··· Excerpted data ···
(** A request of three pages is served with four, and all four are mapped:
    when [mmap] places it at [t], the task's page table leads from the fourth
    page on, which is not part of the request, to the new frames, whatever the
    table of mappings has there. *)
Theorem mmap_spills w ms t prot : let l := ms_mappings ms in
  minv abs0 tid sh rest w l -> aligned t -> canon_range t (t + 16384) -> flags_leaf (prot_to_page_flags prot) = true ->
  exists r w' ms', mmap_frames w ms tid t 12288 prot = Ret (r, w', ms') /\
    match r with
    | Ok _ => exists frames v, frames_total frames = 16384 /\
        ms_mappings ms' = l ++ [mkMapping t frames (prot_to_page_flags prot)] /\
        trel abs0 tid sh (frames ++ tab_frames l ++ rest) w' v /\
        leads_into v frames (prot_to_page_flags prot) (t + 12288) (t + 16384)
    | Err e => e = ENOMEM \/ e = EINVAL
    end.
Proof.
  intros l [T Hw] Ha Hr Hl. unfold mmap_frames.
  destruct (trel_alloc _ _ _ _ _ _ 12288 T) as (r & w1 & -> & S1 & Hr1). rewrite outcome_bind_Ret.
  destruct r as [frames|]; [|exists (Err ENOMEM), w1, ms; split; [done|]; by left].
  destruct Hr1 as (T1 & _ & Et). change (served 12288) with 16384 in Et.
  destruct (zero_frames_ok _ _ _ frames _ w1 _ T1) as (h2 & -> & T2 & S2 & Z2). rewrite outcome_bind_Ret.
  destruct (map_frame_ok abs0 tid sh _ (set_heap w1 h2) _ ms t frames (prot_to_page_flags prot) T2 Ha)
    as (r & w3 & ms3 & E3 & Hr3); [by rewrite Et|].
  fold (set_heap w1 h2). rewrite E3, outcome_bind_Ret. eexists _, w3, ms3. split; [done|].
  destruct r as [[]|e]; [|by destruct Hr3 as (_ & _ & He & _)].
  destruct Hr3 as (_ & -> & T3). rewrite Hl in T3. eexists frames, _. split; [done|]. split; [done|].
  split; [exact T3|]. intros va Hv. unfold over_frames. destruct (Z.leb_spec t va); [|lia].
  destruct (page_start_between va t (t + 16384)) as [Hp1 Hp2]; [done|by apply aligned_add|lia|].
  destruct (phys_of_some frames (page_start va - t)) as (f & o & Hf & -> & Ho).
  { rewrite Et. unfold PAGE_SIZE in Hp2. lia. }
  by exists f, o.
Qed.

End Spill.

(** A mapping across the lower end of the stack area. *)
Definition ex_straddle : MemorySet :=
  mkMemorySet [mkMapping (USER_STACK_LOWER_BOUND - 0x1000) [mkFrame 0x80000000 0x2000] 0xd7] 0.

(** [find_free_region] skips mappings that end above the lower end of the
    stack area: with a mapping of two pages across that address, it returns
    the page below it, which the mapping occupies. *)
Theorem find_free_region_overlap :
  find_free_region ex_straddle 0x1000 = Ret (Some (USER_STACK_LOWER_BOUND - 0x1000)) /\
  range_is_free ex_straddle (USER_STACK_LOWER_BOUND - 0x1000) USER_STACK_LOWER_BOUND = Ret false.
Proof. vm_compute. done. Qed.

(** ** The first task *)

(** A task with no mappings, after boot. *)
Lemma boot_minv {A : Type} {FS : FrameSource A} {FL : FrameLaws A} h0 a0 m h a h1 a1 m1 : fs_rep h0 a0 [] ->
  AddressSpaceManager_new h0 a0 = Ret (m, h, a) -> AddressSpaceManager_create_user_address_space h a m 1 = Ret (Ok tt, h1, a1, m1) ->
  exists abs0 sh, minv abs0 1 sh [] (mkW h1 a1 m1) [].
Proof.
  intros H E Ec. assert (M0 : minit [] (mkMsys h a m [])) by (by exists h0, a0).
  apply minit_rel in M0.
  destruct (create_user_ok [] (mkMsys h a m []) _ _ 1 M0) as (r & s' & o & abs' & TK' & E1 & Sp & _ & M1).
  cbn [mexec ms_heap ms_alloc ms_mgr ms_stash] in E1. rewrite Ec in E1. injection E1 as <- <-.
  cbn [mspec] in Sp. destruct o; [|done]. injection Sp as <-.
  eexists _, (fun i => (i <? 256) && false). split; [|split; constructor].
  eapply (trel_intro _ _ _ _ (mkW h1 a1 m1) _ _ TK' _ M1); done.
Qed.

(** ** Examples *)

#[local] Existing Instance pool_laws.

(** A task on the pool of four pages. *)
Definition ex_created : outcome bool :=
  '(m, h, a) ← pool_boot;
  '(r, _, _, _) ← AddressSpaceManager_create_user_address_space h a m 1;
  mret (match r with Ok _ => true | Err _ => false end).

Lemma ex_created_ok : ex_created = Ret true.
Proof. vm_compute. reflexivity. Qed.

Lemma ex_minv : exists abs0 sh w, minv abs0 1 sh [] w [].
Proof.
  pose proof ex_created_ok as Hc. unfold ex_created in Hc. destruct pool_boot as [[[m h] a]|] eqn:E; [|done]. rewrite outcome_bind_Ret in Hc.
  destruct (AddressSpaceManager_create_user_address_space h a m 1) as [[[[r1 h1] a1] m1]|] eqn:E1; [|done].
  injection Hc as Hc. destruct r1 as [[]|]; [|done].
  destruct (boot_minv ex_heap ex_buddy m h a h1 a1 m1) as (abs0 & sh & I); [|done|done|by exists abs0, sh, (mkW h1 a1 m1)].
  exists ex_lists, [], []. split; [exact ex_rep|constructor].
Qed.

Lemma mmap_witness : exists abs0 sh w r w' tasks' ms',
  minv abs0 1 sh [] w [] /\
  mmap w [(1, mkMemorySet [] 0)] 1 0 4096 1 MmapFlags_ANONYMOUS (-1) 0 = Ret (r, w', tasks') /\
  minv abs0 1 sh [] w' (ms_mappings ms').
Proof.
  destruct ex_minv as (abs0 & sh & w & I).
  destruct (mmap_ok abs0 1 sh [] w [(1, mkMemorySet [] 0)] (mkMemorySet [] 0) 0 4096 1
    MmapFlags_ANONYMOUS (-1) 0) as (r & w' & tasks' & ms' & E & _ & I' & _).
  - repeat constructor.
  - reflexivity.
  - exact I.
  - lia.
  - lia.
  - vm_compute. reflexivity.
  - intros _. constructor.
  - intros H. discriminate H.
  - exists abs0, sh, w, r, w', tasks', ms'. split; [exact I|]. split; [exact E|exact I'].
Defined.

Lemma munmap_witness : exists abs0 sh w r w' tasks' ms',
  minv abs0 1 sh [] w [] /\
  munmap w [(1, mkMemorySet [] 0)] 1 0 4096 = Ret (r, w', tasks') /\
  minv abs0 1 sh [] w' (ms_mappings ms').
Proof.
  destruct ex_minv as (abs0 & sh & w & I).
  destruct (munmap_ok abs0 1 sh [] w [(1, mkMemorySet [] 0)] (mkMemorySet [] 0) 0 4096)
    as (r & w' & tasks' & ms' & E & _ & I' & _).
  - repeat constructor.
  - reflexivity.
  - exact I.
  - reflexivity.
  - reflexivity.
  - lia.
  - lia.
  - constructor.
  - exists abs0, sh, w, r, w', tasks', ms'. split; [exact I|]. split; [exact E|exact I'].
Defined.

Lemma mremap_witness : exists abs0 sh w r w' tasks' ms',
  minv abs0 1 sh [] w [] /\
  mremap w [(1, mkMemorySet [] 0)] 1 0 4096 8192 MremapFlags_MAYMOVE 0 = Ret (r, w', tasks') /\
  minv abs0 1 sh [] w' (ms_mappings ms').
Proof.
  destruct ex_minv as (abs0 & sh & w & I).
  destruct (mremap_ok abs0 1 sh [] w [(1, mkMemorySet [] 0)] (mkMemorySet [] 0) 0 4096 8192
    MremapFlags_MAYMOVE 0) as (r & w' & tasks' & ms' & E & _ & I' & _).
  - repeat constructor.
  - reflexivity.
  - exact I.
  - constructor.
  - lia.
  - lia.
  - lia.
  - lia.
  - vm_compute. reflexivity.
  - constructor.
  - intros H. discriminate H.
  - exists abs0, sh, w, r, w', tasks', ms'. split; [exact I|]. split; [exact E|exact I'].
Defined.

Lemma mmap_spills_witness : exists abs0 sh w r w' ms',
  minv abs0 1 sh [] w [] /\
  mmap_frames w (mkMemorySet [] 0) 1 0x10000000 12288 1 = Ret (r, w', ms').
Proof.
  destruct ex_minv as (abs0 & sh & w & I).
  destruct (mmap_spills abs0 1 sh [] w (mkMemorySet [] 0) 0x10000000 1 I) as (r & w' & ms' & E & _).
  - reflexivity.
  - unfold canon_range, LOW_HALF_END. lia.
  - reflexivity.
  - exists abs0, sh, w, r, w', ms'. split; [exact I|exact E].
Defined.

Lemma find_free_region_witness :
  mapping_ranges (ms_mappings (mkMemorySet [mkMapping 0x10000000 [mkFrame 0x80000000 0x1000] 0xd7] 0)) =
    Ret [(0x10000000, 0x10001000)] /\ table_ok [(0x10000000, 0x10001000)] /\
  exists r, find_free_region (mkMemorySet [mkMapping 0x10000000 [mkFrame 0x80000000 0x1000] 0xd7] 0) 0x1000 = Ret r.
Proof.
  assert (Hr : mapping_ranges (ms_mappings (mkMemorySet [mkMapping 0x10000000 [mkFrame 0x80000000 0x1000] 0xd7] 0)) =
    Ret [(0x10000000, 0x10001000)]) by (vm_compute; reflexivity).
  assert (Ht : table_ok [(0x10000000, 0x10001000)]).
  { split; [repeat constructor; simpl; lia| |].
    - constructor; [constructor|constructor].
    - constructor; [|constructor]. left. unfold USER_STACK_LOWER_BOUND, PAGE_SIZE. simpl. lia. }
  split; [exact Hr|]. split; [exact Ht|].
  destruct (find_free_region_ok _ _ 0x1000 Hr Ht) as (r & E & _); [lia|]. exists r. exact E.
Defined.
···
*Exercise brief*
Only lines holding the word "with" are wanted; list them all from the material.

*Written answer*
(** A request of three pages is served with four, and all four are mapped:
    match r with
  destruct Hr1 as (T1 & _ & Et). change (served 12288) with 16384 in Et.
    stack area: with a mapping of two pages across that address, it returns
(** A task with no mappings, after boot. *)
  mret (match r with Ok _ => true | Err _ => false end).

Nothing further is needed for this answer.